## ASSIGNED TASK
Of the entries below, restate word for word only the section that runs from the line with "rewrite tsn_next. pose" to the line with "(** Chunks arrive", counting both ends.

## Records from a dataset
● ● ● ●

(** The in-order point moves to [u]: what lies after it stays in the reorder window. *)
Lemma pending_forward : sequence_less_or_equal u c = false -> sequence_less_or_equal t u = false ->
  1 <= dist t c <= MAX_PENDING_TSN -> 1 <= dist t u <= MAX_PENDING_TSN.
Proof. clear n Hn. unfold sequence_less_or_equal. intros ?%Z.ltb_ge ?%Z.ltb_ge ?. serial. Qed.
Lemma pending_next : t <> wrapping_add 32 c 1 -> 1 <= dist t c <= MAX_PENDING_TSN ->
  1 <= dist t (wrapping_add 32 c 1) <= MAX_PENDING_TSN.
Proof. clear n Hn u Hu. intros. serial. Qed.
End Serial.

(** ** Triples of methods and handlers *)
Section MethodRules.
Context {S : Type} (I : S -> Prop).
Lemma triple_check (P : S -> Prop) f e : (forall s, P s -> I s) ->
  triple I P (check f e) (fun _ s => P s /\ f s = false).
Proof. intros HI s HP. unfold check, reject_if. cbn. destruct (f s) eqn:?; auto. Qed.
Lemma triple_try_gets {A} (P : S -> Prop) (f : S -> outcome DataChannelError A) : (forall s, P s -> I s) ->
  (forall s, P s -> returns (f s)) -> triple I P (try_gets f) (fun a s => P s /\ f s = Ok a).
Proof. intros HI Hr s HP. unfold try_gets. specialize (Hr s HP). destruct (f s) eqn:?; cbn; auto. Qed.
End MethodRules.

(** A predicate on the association, seen from a handler. *)
Definition inside (P : Association -> Prop) (s : Association * AssociationOutput) : Prop := P s.1.

Section HandlerRules.
Context (I : Association -> Prop).
Lemma triple_on_self {A} P (m : method A) Q : triple I P m Q ->
  triple (inside I) (inside P) (on_self m) (fun a => inside (Q a)).
Proof.
  intros Hm [a o] HP. specialize (Hm a HP). unfold on_self, inside in *. cbn in *.
  destruct (m a) as [a' [x|e| |]]; done.
Qed.
Lemma triple_hlift {A} P (o : outcome DataChannelError A) : (forall s, P s -> I s) -> returns o ->
  triple (inside I) (inside P) (lift o) (fun a => inside (fun s => P s /\ o = Ok a)).
Proof. intros HI. apply (triple_lift (inside I) (inside P)). intros s. apply HI. Qed.
Lemma triple_push_packet P p : triple (inside I) (inside P) (push_packet p) (fun _ => inside P).
Proof. by intros s ?. Qed.
Lemma triple_push_packets P ps : triple (inside I) (inside P) (push_packets ps) (fun _ => inside P).
Proof. by intros s ?. Qed.
Lemma triple_push_event P e : triple (inside I) (inside P) (push_event e) (fun _ => inside P).
Proof. by intros s ?. Qed.
End HandlerRules.

(** ** Calls that come back *)
Lemma returns_build_packet s d t k f value : returns (build_packet s d t k f value).
Proof. rewrite build_packet_spec. by case_match. Qed.
Lemma returns_push_parameter kind value output : returns (push_parameter kind value output).
Proof. unfold push_parameter. returns_steps. Qed.
Lemma returns_read_u16 input p : returns (read_u16 input p).
Proof. apply returns_read_be. Qed.
Lemma returns_read_u32 input p : returns (read_u32 input p).
Proof. apply returns_read_be. Qed.
#[export] Hint Resolve returns_build_packet returns_push_parameter returns_read_u16 returns_read_u32 : returns.

Lemma returns_init_ack_value a n : returns (init_ack_value a n).
Proof. unfold init_ack_value. returns_steps. Qed.
Lemma returns_packet_with_chunk a tag kind flags value : returns (packet_with_chunk a tag kind flags value).
Proof. apply returns_build_packet. Qed.
#[export] Hint Resolve returns_init_ack_value returns_packet_with_chunk : returns.

Lemma returns_parse_stream_numbers input limit : returns (parse_stream_numbers input limit).
Proof. unfold parse_stream_numbers. returns_steps. Qed.
#[export] Hint Resolve returns_parse_stream_numbers : returns.

Lemma packet_to_peer_keeps (I P : Association -> Prop) kind flags value : (forall a, P a -> I a) ->
  triple I P (packet_to_peer kind flags value) (fun _ => P).
Proof.
  intros HP. unfold packet_to_peer. eapply triple_conseq; [apply triple_try_gets; [done|]| |]; [|done|naive_solver].
  intros a Ha. unfold peer_tag, packet_with_chunk. returns_steps.
Qed.

(** Steps through a method or a handler, one bind at a time; what is left are the
    preconditions of the rules that automation does not see. *)
Ltac holds := first [done | by intros ? | (intros; cbn in *; tauto) | (intros; cbn in *; naive_solver)].
Ltac method_step :=
  first [ apply triple_check; holds
        | apply triple_gets
        | apply triple_modify
        | apply triple_lift; [holds|solve [auto with returns nocore]]
        | apply triple_try_gets; [holds|intros; solve [auto with returns nocore]]
        | apply packet_to_peer_keeps; holds ].
Ltac handler_step :=
  first [ apply triple_hlift; [holds|solve [auto with returns nocore]]
        | apply triple_on_self; method_step
        | apply triple_push_packet | apply triple_push_packets | apply triple_push_event
        | method_step ].
(** The state that a [modify] of the association left. *)
Ltac came_from b0 Hb :=
  let b := fresh "b" in let ob := fresh "ob" in let Heq := fresh "Heq" in
  intros [b ob] (b0 & Hb & Heq); cbn in Heq; subst b.
Ltac no_units := repeat match goal with u : unit |- _ => destruct u end.
Ltac steps := repeat (cbv zeta; eapply triple_bind; [handler_step|intros ?; no_units]).

(** ** The invariant *)
Section Invariant.
Context (conf : AssociationConfig).

Record assoc_ok (a : Association) : Prop := {
  ok_same : config a = conf;
  ok_config : config_ok (config a);
  ok_channels : Z.of_nat (size (channels a)) <= maximum_channels (config a);
  ok_cumulative : forall c, cumulative_peer_tsn a = Some c -> u32 c;
  ok_pending : pending_ok (cumulative_peer_tsn a) (pending_data a);
  ok_streams : u16 (peer_outbound_streams a);
  ok_reassembly : map_Forall (fun stream r => 0 <= stream < peer_outbound_streams a /\
    bytes_ok (asm_payload r) /\ len (asm_payload r) <= maximum_message_bytes (config a)) (reassembly a);
  ok_next : u32 (next_tsn a);
  ok_sent : u32 (outbound_cumulative_tsn a);
  ok_flight : Z.of_nat (size (outstanding a)) <= MAX_OUTSTANDING;
  ok_outstanding : window_ok (next_tsn a) (outbound_cumulative_tsn a) (outstanding a);
  ok_abandoned : window_ok (next_tsn a) (outbound_cumulative_tsn a) (abandoned a) }.

Definition receive_view (a : Association) := (cumulative_peer_tsn a, pending_data a).


(** ** Sending *)
Lemma payload_chunks_fuel fuel n payload : 0 < n -> (length payload <= fuel)%nat ->
  concat (chunks_of fuel n payload) = payload.
Proof.
  intros Hn. revert payload. induction fuel as [|fuel IH]; intros [|x l] Hl; cbn in *; try done; [lia|].
  rewrite IH; [by rewrite take_drop|]. rewrite length_drop. cbn. lia.
Qed.

Definition room_for (r : Z) (a : Association) : Prop :=
  assoc_ok a /\ Z.of_nat (size (outstanding a)) + r <= MAX_OUTSTANDING /\
  dist (next_tsn a) (outbound_cumulative_tsn a) <= 257 - r /\ r <= 256.

Lemma enqueue_step r o a : 0 <= r -> room_for (1 + r) a ->
  assoc_ok (set_next_tsn (wrapping_add 32 (next_tsn a) 1) a) /\
  room_for r (set_outstanding (<[next_tsn a := o]> (outstanding a)) (set_next_tsn (wrapping_add 32 (next_tsn a) 1) a)).
Proof.
  intros Hr ([] & Hs & Hd & H256). unfold room_for, MAX_OUTSTANDING in *.
  assert (u32 (wrapping_add 32 (next_tsn a) 1)) by (apply wrapping_add_fits; lia).
  assert (forall A (m : gmap Z A), window_ok (next_tsn a) (outbound_cumulative_tsn a) m ->
    window_ok (wrapping_add 32 (next_tsn a) 1) (outbound_cumulative_tsn a) m) as Hadv.
  { intros A m Hm k x Hx. specialize (Hm _ _ Hx). cbn in *. apply flight_advance; first [done | apply Hm | lia]. }
  assert (size (<[next_tsn a:=o]> (outstanding a)) <= S (size (outstanding a)))%nat 
    by (rewrite map_size_insert; case_match; cbn; lia).
  split; [split; cbn; auto; lia|]. split; [|cbn; split_and!; [lia| |lia]].
  - split; cbn; auto; [unfold MAX_OUTSTANDING; lia|]. apply map_Forall_insert_2; [|by apply Hadv].
    apply flight_insert; [done|done|lia].
  - clear - ok_next0 ok_sent0 Hd Hr. serial.
Qed.

(** What enqueueing leaves alone. *)
Definition enqueue_view (a : Association) :=
  (receive_view a, config a, state a, peer_outbound_streams a, peer_verification_tag a, channels a, reassembly a,
   peer_forward_tsn_supported a, abandoned a, outbound_cumulative_tsn a).
(* ===== verification/SctpSafety.v ===== *)
(** * webrtc/data-channel: theorems about every sequence of calls

    The public calls of an association, what holds after any sequence of them, and how the
    association gets established. *)
From stdpp Require Import sorting fin_maps.
From S2P Require Import Prelude Words Slices RustStd SctpPacket SctpAssociation SctpInvariant.

(** ** What the parser hands out *)
Lemma parse_chunks_slices fuel input offset chunks result : rust_slice input ->
  Forall (fun c => rust_slice (chunk_value c)) chunks -> parse_chunks fuel input offset chunks = Ok result ->
  Forall (fun c => rust_slice (chunk_value c)) result.
Proof.
  intros Hi. revert offset chunks. induction fuel as [|fuel IH]; intros offset chunks Hc; cbn [parse_chunks]; [done|].
  case_match eqn:Hmore; [|by intros [= <-]]. intros H.
  apply bind_Ok in H as (? & _ & H). apply bind_Ok in H as (l & _ & H). apply bind_Ok in H as (? & _ & H).
  apply bind_Ok in H as (k & _ & H). apply bind_Ok in H as (f & _ & H). apply bind_Ok in H as (v & Hv & H).
  cbv zeta in H. apply bind_Ok in H as (o & _ & H). apply bind_Ok in H as (? & _ & H).
  eapply IH; [|exact H]. apply Forall_app. split; [done|]. apply Forall_singleton. by eapply index_range_slice.
Qed.
(* ===== verification/SctpDelivery.v ===== *)
(** * webrtc/data-channel: ordered delivery

    Chunks are handed over in the order of their TSNs, each once, however they arrive; a user
    message that is cut into fragments arrives as the message that was sent. *)
From stdpp Require Import sorting fin_maps.
From S2P Require Import Prelude Words Slices RustStd SctpPacket SctpAssociation SctpInvariant SctpSafety.

(** ** Arrivals in any order *)
Section Order.
(** A stream of chunks: chunk [j] has the TSN [j] steps after the first one. *)
Context (initial : Z) (D : Z -> DataChunk).
Definition tsn_of (j : Z) : Z := wrapping_add 32 initial j.
Context (Htsn : forall j, data_tsn (D j) = tsn_of j).

(** The chunks before [k] are delivered, the other accepted ones wait. *)
Record received (k : Z) (acc : gset Z) (a : Association) : Prop := {
  rx_nonneg : 0 <= k;
  rx_acc : forall j, j ∈ acc -> 0 <= j < 2 ^ 31;
  rx_done : forall i, 0 <= i < k -> i ∈ acc;
  rx_cumulative : cumulative_peer_tsn a = Some (tsn_of (k - 1));
  rx_pending : forall t d, pending_data a !! t = Some d <-> exists j, j ∈ acc /\ k <= j /\ t = tsn_of j /\ d = D j }.

Lemma tsn_inj i j : 0 <= i < 2 ^ 31 -> 0 <= j < 2 ^ 31 -> tsn_of i = tsn_of j -> i = j.
Proof. unfold tsn_of. intros. serial. Qed.
Lemma tsn_next k : wrapping_add 32 (tsn_of (k - 1)) 1 = tsn_of k.
Proof. unfold tsn_of. serial. Qed.
Lemma tsn_succ k : wrapping_add 32 (tsn_of k) 1 = tsn_of (k + 1).
Proof. unfold tsn_of. serial. Qed.

Lemma received_next k acc a d : received k acc a ->
  pending_data a !! tsn_of k = Some d <-> k ∈ acc /\ d = D k.
Proof.
  intros Hr. rewrite (rx_pending _ _ _ Hr). pose proof (rx_nonneg _ _ _ Hr). split.
  - intros (j & Hj & Hle & Heq & ->). pose proof (rx_acc _ _ _ Hr _ Hj). apply tsn_inj in Heq; [by subst|lia..].
  - intros [Hk ->]. by exists k.
Qed.

(** The next chunk leaves the buffer. *)
Lemma received_take k acc a : received k acc a -> k ∈ acc ->
  received (k + 1) acc
    (set_cumulative_peer_tsn (Some (tsn_of k)) (set_pending_data (delete (tsn_of k) (pending_data a)) a)).
Proof.
  intros Hr Hk. pose proof (rx_acc _ _ _ Hr) as Hacc. pose proof (Hacc _ Hk) as Hk31. split; cbn.
  - lia.
  - done.
  - intros i Hi. destruct (decide (i = k)) as [->|]; [done|]. apply (rx_done _ _ _ Hr). lia.
  - by rewrite Z.add_simpl_r.
  - intros t d. rewrite lookup_delete_Some, (rx_pending _ _ _ Hr). split.
    + intros (Hne & j & Hj & Hle & -> & ->). exists j. split_and!; try done. destruct (decide (j = k)) as [->|]; [done|lia].
    + intros (j & Hj & Hle & -> & ->). split; [|exists j; split_and!; [done|lia|done..]].
      intros Heq. apply tsn_inj in Heq; [lia|lia|]. by apply Hacc.
Qed.

Lemma drain_received fuel k acc l a : received k acc a -> (size (pending_data a) <= fuel)%nat ->
  exists k' a', drain fuel (tsn_of k) l a = (a', Ok (l ++ (D <$> seqZ k (k' - k)))) /\
    k <= k' /\ received k' acc a' /\ (k' ∉ acc) /\ drain_view a' = drain_view a.
Proof.
  assert (forall k acc l a, received k acc a -> pending_data a !! tsn_of k = None -> exists k' a',
    (a, Ok (E:=DataChannelError) l) = (a', Ok (l ++ (D <$> seqZ k (k' - k)))) /\
    k <= k' /\ received k' acc a' /\ (k' ∉ acc) /\ drain_view a' = drain_view a) as Hstop.
  { clear. intros k acc l a Hr Hd. exists k, a. rewrite Z.sub_diag, app_nil_r. split_and!; [done|lia|done| |done].
    intros Hk. by rewrite (proj2 (received_next k acc a (D k) Hr)) in Hd. }
  revert k l a. induction fuel as [|fuel IH]; intros k l a Hr Hf; cbn [drain];
    (destruct (pending_data a !! tsn_of k) as [d|] eqn:Hd; [|by apply Hstop]).
  - rewrite (map_size_empty_inv (pending_data a)) in Hd by lia. done.
  - pose proof Hd as [Hk ->]%(received_next _ _ _ _ Hr).
    destruct (IH (k + 1) (l ++ [D k]) _ (received_take _ _ _ Hr Hk)) as (k' & a' & Hdr & Hle & Hr' & Hn & Hv).
    { cbn. rewrite map_size_delete_Some by (by eexists). lia. }
    exists k', a'. split_and!; [|lia|done|done|done].
    rewrite tsn_succ, Hdr, <- app_assoc. do 3 f_equal. rewrite (seqZ_cons k) by lia. cbn. by replace (Z.pred (k' - k)) with (k' - (k + 1)) by lia.
Qed.

(** [accept_data] after its lookup of the in-order point. *)
Definition store (d : DataChunk) (a : Association) : Association :=
  match pending_data a !! data_tsn d with
  | Some _ => a
  | None => set_pending_data (<[data_tsn d := d]> (pending_data a)) a
  end.
Lemma accept_data_cases c d a : cumulative_peer_tsn a = Some c ->
  accept_data d a =
    if (dist (data_tsn d) c =? 0) || (Z.shiftl 1 31 <=? dist (data_tsn d) c) then (a, Ok [])
    else if MAX_PENDING_TSN <? dist (data_tsn d) c then (a, Err ReceiveWindowExceeded)
    else if (MAX_PENDING_TSN <=? Z.of_nat (size (pending_data a))) &&
            negb (bool_decide (is_Some (pending_data a !! data_tsn d)))
    then (a, Err ReceiveWindowExceeded)
    else drain (size (pending_data (store d a))) (wrapping_add 32 c 1) [] (store d a).
Proof.
  intros Hc. unfold accept_data. rewrite (prog_step _ _ _ a c) by (unfold try_gets; by rewrite Hc).
  cbv zeta. fold (dist (data_tsn d) c). destruct (_ || _); [done|].
  unfold mbind, prog_bind, lift, check, reject_if, modify, gets. destruct (_ <? _); [done|]. by destruct (_ && _).
Qed.

Lemma received_store j k acc a : received k acc a -> k <= j < 2 ^ 31 -> received k ({[j]} ∪ acc) (store (D j) a).
Proof.
  intros Hr Hj. pose proof (rx_nonneg _ _ _ Hr). pose proof (rx_acc _ _ _ Hr) as Hacc. unfold store. rewrite Htsn.
  assert (forall t d, (exists i, i ∈ {[j]} ∪ acc /\ k <= i /\ t = tsn_of i /\ d = D i) <->
    (t = tsn_of j /\ d = D j) \/ pending_data a !! t = Some d) as Hspec.
  { intros t d. rewrite (rx_pending _ _ _ Hr). split.
    - intros (i & [->%elem_of_singleton|Hi]%elem_of_union & Hle & -> & ->); [by left|]. right. by exists i.
    - intros [[-> ->]|(i & Hi & Hle & -> & ->)]; [exists j|exists i]; split_and!; try done; try lia; set_solver. }
  assert (forall t d, pending_data (store (D j) a) !! t = Some d <-> (t = tsn_of j /\ d = D j) \/ pending_data a !! t = Some d) as Hl.
  { intros t d. unfold store. rewrite Htsn. destruct (pending_data a !! tsn_of j) as [d0|] eqn:Hd0.
    - split; [by right|]. intros [[-> ->]|]; [|done]. rewrite Hd0. f_equal.
      apply (rx_pending _ _ _ Hr) in Hd0 as (i & Hi & _ & Heq & ->). f_equal. symmetry. apply tsn_inj; [lia|by apply Hacc|done].
    - cbn. rewrite lookup_insert_Some. split; [naive_solver|]. intros [[-> ->]|Hd]; [by left|]. right. split; [|done]. congruence. }
  split.
  - done.
  - intros i [->%elem_of_singleton|Hi]%elem_of_union; [lia|by apply Hacc].
  - intros i Hi. apply elem_of_union. right. by apply (rx_done _ _ _ Hr).
  - case_match; cbn; apply (rx_cumulative _ _ _ Hr).
  - intros t d. unfold store in Hl. rewrite Htsn in Hl. by rewrite Hl, Hspec.
Qed.

Lemma received_size k acc a : received k acc a -> (k ∉ acc) -> (forall i, i ∈ acc -> i < 1024) ->
  Z.of_nat (size (pending_data a)) < 1024.
Proof.
  intros Hr Hk Hacc. pose proof (rx_nonneg _ _ _ Hr).
  assert (k <= 1024) as Hk1024.
  { destruct (decide (k = 0)) as [->|]; [lia|]. specialize (Hacc (k - 1) (rx_done _ _ _ Hr (k - 1) ltac:(lia))). lia. }
  enough (size (pending_data a) <= 1023)%nat by lia.
  apply (window_size _ (fun t => dist t (tsn_of k))).
  - intros t d (j & Hj & Hle & -> & ->)%(rx_pending _ _ _ Hr). specialize (Hacc _ Hj).
    assert (j <> k) by congruence. unfold tsn_of. serial.
  - intros t t' d d' (j & Hj & Hle & -> & ->)%(rx_pending _ _ _ Hr) (j' & Hj' & Hle' & -> & ->)%(rx_pending _ _ _ Hr) Heq.
    f_equal. pose proof (rx_acc _ _ _ Hr _ Hj). pose proof (rx_acc _ _ _ Hr _ Hj'). unfold tsn_of in Heq. serial.
Qed.

(** One arrival: it is ignored, refused or accepted, and a run of chunks that is complete now
    comes out in order. *)
Record arrival (j k : Z) (acc : gset Z) (a : Association) (r : outcome DataChannelError (list DataChunk))
    (k' : Z) (acc' : gset Z) (a' : Association) : Prop := {
  ar_le : k <= k';
  ar_received : received k' acc' a';
  ar_next : k' ∉ acc';
  ar_grows : acc ⊆ acc';
  ar_only : acc' ⊆ {[j]} ∪ acc;
  ar_frame : drain_view a' = drain_view a;
  ar_result : r = Ok (D <$> seqZ k (k' - k)) \/ r = Err ReceiveWindowExceeded /\ k' = k;
  ar_accepted : j < 1024 -> (forall i, i ∈ acc -> i < 1024) -> r = Ok (D <$> seqZ k (k' - k)) /\ j ∈ acc' }.

Lemma accept_received j k acc a : received k acc a -> (k ∉ acc) -> 0 <= j < 2 ^ 31 ->
  exists k' acc' a' r, accept_data (D j) a = (a', r) /\ arrival j k acc a r k' acc' a'.
Proof.
  intros Hr Hk Hj. rewrite (accept_data_cases _ _ _ (rx_cumulative _ _ _ Hr)), Htsn.
  assert (k <= 2 ^ 31) as Hk31.
  { destruct (decide (k <= 0)); [lia|]. pose proof (rx_acc _ _ _ Hr _ (rx_done _ _ _ Hr (k - 1) ltac:(lia))). lia. }
  pose proof (rx_nonneg _ _ _ Hr) as Hk0.
  assert (dist (tsn_of j) (tsn_of (k - 1)) = (j - k + 1) mod 2 ^ 32) as Hdist by (unfold tsn_of; serial).
  rewrite Hdist. change (Z.shiftl 1 31) with (2 ^ 31).
  assert (forall r, (r = Ok [] /\ (j < 1024 -> j ∈ acc)) \/ (r = Err ReceiveWindowExceeded /\ (j < 1024 -> ~ (forall i, i ∈ acc -> i < 1024))) ->
    arrival j k acc a r k acc a) as Hsame.
  { intros r Hrr. split; [done..|set_solver|done| |]; rewrite ?Z.sub_diag; cbn.
    - destruct Hrr as [[-> _]|[-> _]]; [by left|by right].
    - intros Hlt Hacc. destruct Hrr as [[-> Hin]|[_ Hno]]; [by auto|]. by destruct (Hno Hlt). }
  destruct (_ || _) eqn:Hold.
  { exists k, acc, a, (Ok []). split; [done|]. apply Hsame. left. split; [done|]. intros Hj1024.
    apply (rx_done _ _ _ Hr). clear - Hold Hj Hj1024 Hk31 Hk0. serial. }
  assert (k <= j < 2 ^ 31) as Hjk by (clear - Hold Hj Hk31 Hk0; serial).
  destruct (_ <? _) eqn:Hwin.
  { exists k, acc, a, (Err ReceiveWindowExceeded). split; [done|]. apply Hsame. right. split; [done|].
    intros. exfalso. clear - Hwin Hj Hjk H Hk0. serial. }
  destruct (_ && _) eqn:Hfull.
  { exists k, acc, a, (Err ReceiveWindowExceeded). split; [done|]. apply Hsame. right. split; [done|].
    intros Hj1024 Hall. pose proof (received_size _ _ _ Hr Hk Hall). unfold MAX_PENDING_TSN in Hfull. lia. }
  rewrite tsn_next. pose proof (received_store j k acc a Hr Hjk) as Hst.
  destruct (drain_received _ _ _ [] _ Hst (le_n _)) as (k' & a' & Hdr & Hle & Hr' & Hn & Hv).
  exists k', ({[j]} ∪ acc), a', (Ok (D <$> seqZ k (k' - k))). split; [done|].
  split; [done..|set_solver|done| |by left|intros _ _; split; [done|set_solver]].
  rewrite Hv. unfold store. by case_match.
Qed.

(** Chunks arrive one after the other; what comes out is collected. *)
Fixpoint arrive (js : list Z) (a : Association) (out : list DataChunk) : Association * list DataChunk :=
  match js with
  | [] => (a, out)
  | j :: js =>
      let '(a, r) := accept_data (D j) a in
      arrive js a (match r with Ok l => out ++ l | _ => out end)
  end.

Lemma arrive_received js k acc a : received k acc a -> (k ∉ acc) -> Forall (fun j => 0 <= j < 2 ^ 31) js ->
  exists k' acc' a', arrive js a (D <$> seqZ 0 k) = (a', D <$> seqZ 0 k') /\ received k' acc' a' /\ (k' ∉ acc') /\
    (forall i, i ∈ acc' -> i ∈ acc \/ i ∈ js) /\ acc ⊆ acc' /\
    (Forall (fun j => j < 1024) js -> (forall i, i ∈ acc -> i < 1024) -> forall j, j ∈ js -> j ∈ acc').
Proof.
  intros Hr Hk Hjs. revert k acc a Hr Hk. induction Hjs as [|j js Hj Hjs IH]; intros k acc a Hr Hk; cbn [arrive].
  { exists k, acc, a. split_and!; try done; [by left|by intros _ _ j ?%not_elem_of_nil]. }
  destruct (accept_received j k acc a Hr Hk Hj) as (k1 & acc1 & a1 & r & -> & []).
  assert ((match r with Ok l => (D <$> seqZ 0 k) ++ l | _ => D <$> seqZ 0 k end) = D <$> seqZ 0 k1) as ->.
  { destruct ar_result0 as [->|[-> ->]]; [|done]. rewrite <- fmap_app. f_equal.
    replace k1 with (k + (k1 - k)) at 2 by lia. pose proof (rx_nonneg _ _ _ Hr).
    rewrite (seqZ_app 0 k) by lia. done. }
  destruct (IH k1 acc1 a1 ar_received0 ar_next0) as (k' & acc' & a' & -> & Hr' & Hk' & Hin & Hsub & Hall).
  exists k', acc', a'. split_and!; try done.
  - intros i Hi. destruct (Hin i Hi) as [H|H]; [|set_solver]. apply ar_only0 in H. set_solver.
  - set_solver.
  - intros Hlt Hacc j' Hj'. apply Forall_cons in Hlt as [Hlt0 Hlt]. destruct (ar_accepted0 Hlt0 Hacc) as [_ Hin'].
    apply elem_of_cons in Hj' as [->|Hj']; [by apply Hsub|]. apply Hall; [done| |done].
    intros i Hi. apply ar_only0 in Hi. apply elem_of_union in Hi as [->%elem_of_singleton|Hi]; [done|by apply Hacc].
Qed.

(** however the chunks of a stream arrive (in any order, repeated, some lost), what
    [accept_data] hands over is a prefix of the stream in order and without repetition; a chunk
    is handed over only if it arrived; and when the first [n] chunks (at most 1024) have all
    arrived, exactly these have been handed over. *)
Theorem data_delivered_in_order js a : cumulative_peer_tsn a = Some (tsn_of (-1)) -> pending_data a = ∅ ->
  Forall (fun j => 0 <= j < 2 ^ 31) js ->
  exists n, (arrive js a []).2 = D <$> seqZ 0 n /\ (forall j, 0 <= j < n -> j ∈ js) /\
    (forall m, m <= 1024 -> (forall j, j ∈ js <-> 0 <= j < m) -> 0 <= m -> n = m).
Proof.
  intros Hc Hp Hjs. assert (received 0 ∅ a) as Hr.
  { split; [lia|set_solver|lia|done|]. intros t d. rewrite Hp, lookup_empty. split; [done|]. set_solver. }
  destruct (arrive_received js 0 ∅ a Hr) as (n & acc & a' & Harr & Hr' & Hn & Hin & _ & Hall); [set_solver|done|].
  change (D <$> seqZ 0 0) with (@nil DataChunk) in Harr. rewrite Harr. exists n. split; [done|]. split.
  - intros j Hj. pose proof (rx_done _ _ _ Hr' _ Hj) as Hacc. apply Hin in Hacc. set_solver.
  - intros m Hm Hjm Hm0. pose proof (rx_nonneg _ _ _ Hr').
    assert (forall j, j ∈ acc <-> 0 <= j < m) as Hacc.
    { intros j. rewrite <- Hjm. split; [intros Hj; apply Hin in Hj; set_solver|]. apply Hall; [|set_solver].
      apply Forall_forall. intros i Hi. apply Hjm in Hi. lia. }
    destruct (Z.lt_trichotomy n m) as [Hlt|[->|Hgt]]; [|done|].
    + exfalso. apply Hn, Hacc. lia.
    + pose proof (rx_done _ _ _ Hr' m ltac:(lia)) as Hmm. apply Hacc in Hmm. lia.
Qed.
End Order.

(** ** A concrete stream *)
Definition example_chunk (j : Z) : DataChunk :=
  {| data_flags := 3; data_tsn := tsn_of 4294967295 j; data_stream_id := 0; data_stream_sequence := j; data_ppid := PPID_STRING;
     data_payload := [j] |}.
Definition example_receiver : Association :=
  accept_init 8 10 4294967295 false (fresh (example_config 7 1000)).

Lemma data_delivered_in_order_witness :
  exists n, (arrive example_chunk [2; 0; 2; 1] example_receiver []).2 = example_chunk <$> seqZ 0 n /\ n = 3.
Proof.
  destruct (data_delivered_in_order 4294967295 example_chunk (fun _ => eq_refl) [2; 0; 2; 1] example_receiver) as (n & Ha & _ & Hn);
    [reflexivity|reflexivity|repeat constructor; lia|].
  exists n. split; [exact Ha|]. apply (Hn 3); [lia| |lia].
  intros j. rewrite !elem_of_cons, elem_of_nil. lia.
Defined.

● ● ● ●

## RESULT FOR THIS EXERCISE
  rewrite tsn_next. pose proof (received_store j k acc a Hr Hjk) as Hst.
  destruct (drain_received _ _ _ [] _ Hst (le_n _)) as (k' & a' & Hdr & Hle & Hr' & Hn & Hv).
  exists k', ({[j]} ∪ acc), a', (Ok (D <$> seqZ k (k' - k))). split; [done|].
  split; [done..|set_solver|done| |by left|intros _ _; split; [done|set_solver]].
  rewrite Hv. unfold store. by case_match.
Qed.

(** Chunks arrive one after the other; what comes out is collected. *)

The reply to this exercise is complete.